● Aim of the exercise:
Scan the entries for lines with "ones" and say how many there are, with nothing more.

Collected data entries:
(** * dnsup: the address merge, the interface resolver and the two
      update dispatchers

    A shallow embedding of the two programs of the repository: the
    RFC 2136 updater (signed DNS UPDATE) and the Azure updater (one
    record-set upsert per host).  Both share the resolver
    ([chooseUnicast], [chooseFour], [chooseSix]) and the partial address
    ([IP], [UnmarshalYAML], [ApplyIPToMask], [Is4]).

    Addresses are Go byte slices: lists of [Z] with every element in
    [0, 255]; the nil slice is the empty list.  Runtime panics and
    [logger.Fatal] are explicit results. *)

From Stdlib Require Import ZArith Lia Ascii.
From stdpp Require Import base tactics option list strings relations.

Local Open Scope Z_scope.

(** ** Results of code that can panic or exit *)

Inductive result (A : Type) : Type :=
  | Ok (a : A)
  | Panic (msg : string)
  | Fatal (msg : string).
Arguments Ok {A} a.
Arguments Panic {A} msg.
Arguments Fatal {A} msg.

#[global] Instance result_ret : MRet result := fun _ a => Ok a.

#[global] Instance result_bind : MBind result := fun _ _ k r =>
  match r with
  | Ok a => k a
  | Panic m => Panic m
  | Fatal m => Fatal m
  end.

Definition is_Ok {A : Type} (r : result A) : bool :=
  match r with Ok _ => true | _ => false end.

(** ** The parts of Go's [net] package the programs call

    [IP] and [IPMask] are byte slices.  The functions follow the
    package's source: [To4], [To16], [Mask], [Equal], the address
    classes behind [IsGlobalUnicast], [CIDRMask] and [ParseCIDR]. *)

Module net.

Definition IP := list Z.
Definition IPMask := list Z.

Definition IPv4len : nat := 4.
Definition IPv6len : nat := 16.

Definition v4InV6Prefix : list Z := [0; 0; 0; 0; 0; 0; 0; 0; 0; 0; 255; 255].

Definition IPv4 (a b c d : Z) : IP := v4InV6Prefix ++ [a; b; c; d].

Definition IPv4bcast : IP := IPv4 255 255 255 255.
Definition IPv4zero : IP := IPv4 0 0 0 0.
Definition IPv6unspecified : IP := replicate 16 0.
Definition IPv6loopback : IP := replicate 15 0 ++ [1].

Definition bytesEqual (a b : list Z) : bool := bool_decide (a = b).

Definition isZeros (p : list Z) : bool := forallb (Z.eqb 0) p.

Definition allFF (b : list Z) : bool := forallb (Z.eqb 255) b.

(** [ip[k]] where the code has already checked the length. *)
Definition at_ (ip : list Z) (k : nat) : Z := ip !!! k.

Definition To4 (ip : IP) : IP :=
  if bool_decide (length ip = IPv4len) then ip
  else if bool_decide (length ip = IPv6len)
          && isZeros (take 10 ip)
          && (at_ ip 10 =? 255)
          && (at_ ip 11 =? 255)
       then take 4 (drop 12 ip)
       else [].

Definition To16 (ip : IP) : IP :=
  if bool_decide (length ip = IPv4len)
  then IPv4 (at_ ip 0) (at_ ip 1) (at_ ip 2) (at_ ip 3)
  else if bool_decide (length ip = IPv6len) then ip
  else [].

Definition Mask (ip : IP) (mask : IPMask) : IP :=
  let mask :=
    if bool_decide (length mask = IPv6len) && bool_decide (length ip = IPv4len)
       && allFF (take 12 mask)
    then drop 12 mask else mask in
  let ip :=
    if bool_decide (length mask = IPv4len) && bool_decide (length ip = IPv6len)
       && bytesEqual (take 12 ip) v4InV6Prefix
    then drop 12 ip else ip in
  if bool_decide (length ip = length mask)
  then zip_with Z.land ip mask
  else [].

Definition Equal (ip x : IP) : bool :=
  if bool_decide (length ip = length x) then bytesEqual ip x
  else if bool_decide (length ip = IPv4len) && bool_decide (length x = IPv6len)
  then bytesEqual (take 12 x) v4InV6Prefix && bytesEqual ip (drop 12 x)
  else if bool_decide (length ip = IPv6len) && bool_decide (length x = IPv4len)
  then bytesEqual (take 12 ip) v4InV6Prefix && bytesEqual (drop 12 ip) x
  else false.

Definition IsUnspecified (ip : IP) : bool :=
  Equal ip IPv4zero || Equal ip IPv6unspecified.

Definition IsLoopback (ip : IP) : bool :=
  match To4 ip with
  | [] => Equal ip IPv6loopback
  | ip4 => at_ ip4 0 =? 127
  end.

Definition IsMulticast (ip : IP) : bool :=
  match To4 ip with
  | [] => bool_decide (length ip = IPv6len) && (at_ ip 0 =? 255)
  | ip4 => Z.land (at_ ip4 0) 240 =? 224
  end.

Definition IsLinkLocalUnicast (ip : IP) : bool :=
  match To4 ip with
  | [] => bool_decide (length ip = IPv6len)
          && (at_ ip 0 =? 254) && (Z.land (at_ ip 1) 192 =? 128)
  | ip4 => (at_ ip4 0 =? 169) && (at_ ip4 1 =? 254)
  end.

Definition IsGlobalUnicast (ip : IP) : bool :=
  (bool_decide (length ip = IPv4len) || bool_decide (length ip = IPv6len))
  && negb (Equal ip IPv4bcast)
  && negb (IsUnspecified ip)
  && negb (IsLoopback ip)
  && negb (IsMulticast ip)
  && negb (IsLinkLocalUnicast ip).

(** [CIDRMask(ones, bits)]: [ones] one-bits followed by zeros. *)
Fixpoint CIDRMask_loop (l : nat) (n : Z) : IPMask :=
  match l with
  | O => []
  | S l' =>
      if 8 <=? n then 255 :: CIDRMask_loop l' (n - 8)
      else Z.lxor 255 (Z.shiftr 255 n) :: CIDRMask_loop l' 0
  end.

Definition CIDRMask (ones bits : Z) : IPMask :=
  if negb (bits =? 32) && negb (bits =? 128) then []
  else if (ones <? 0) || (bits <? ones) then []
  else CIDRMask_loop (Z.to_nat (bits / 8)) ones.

● Expected answer:
4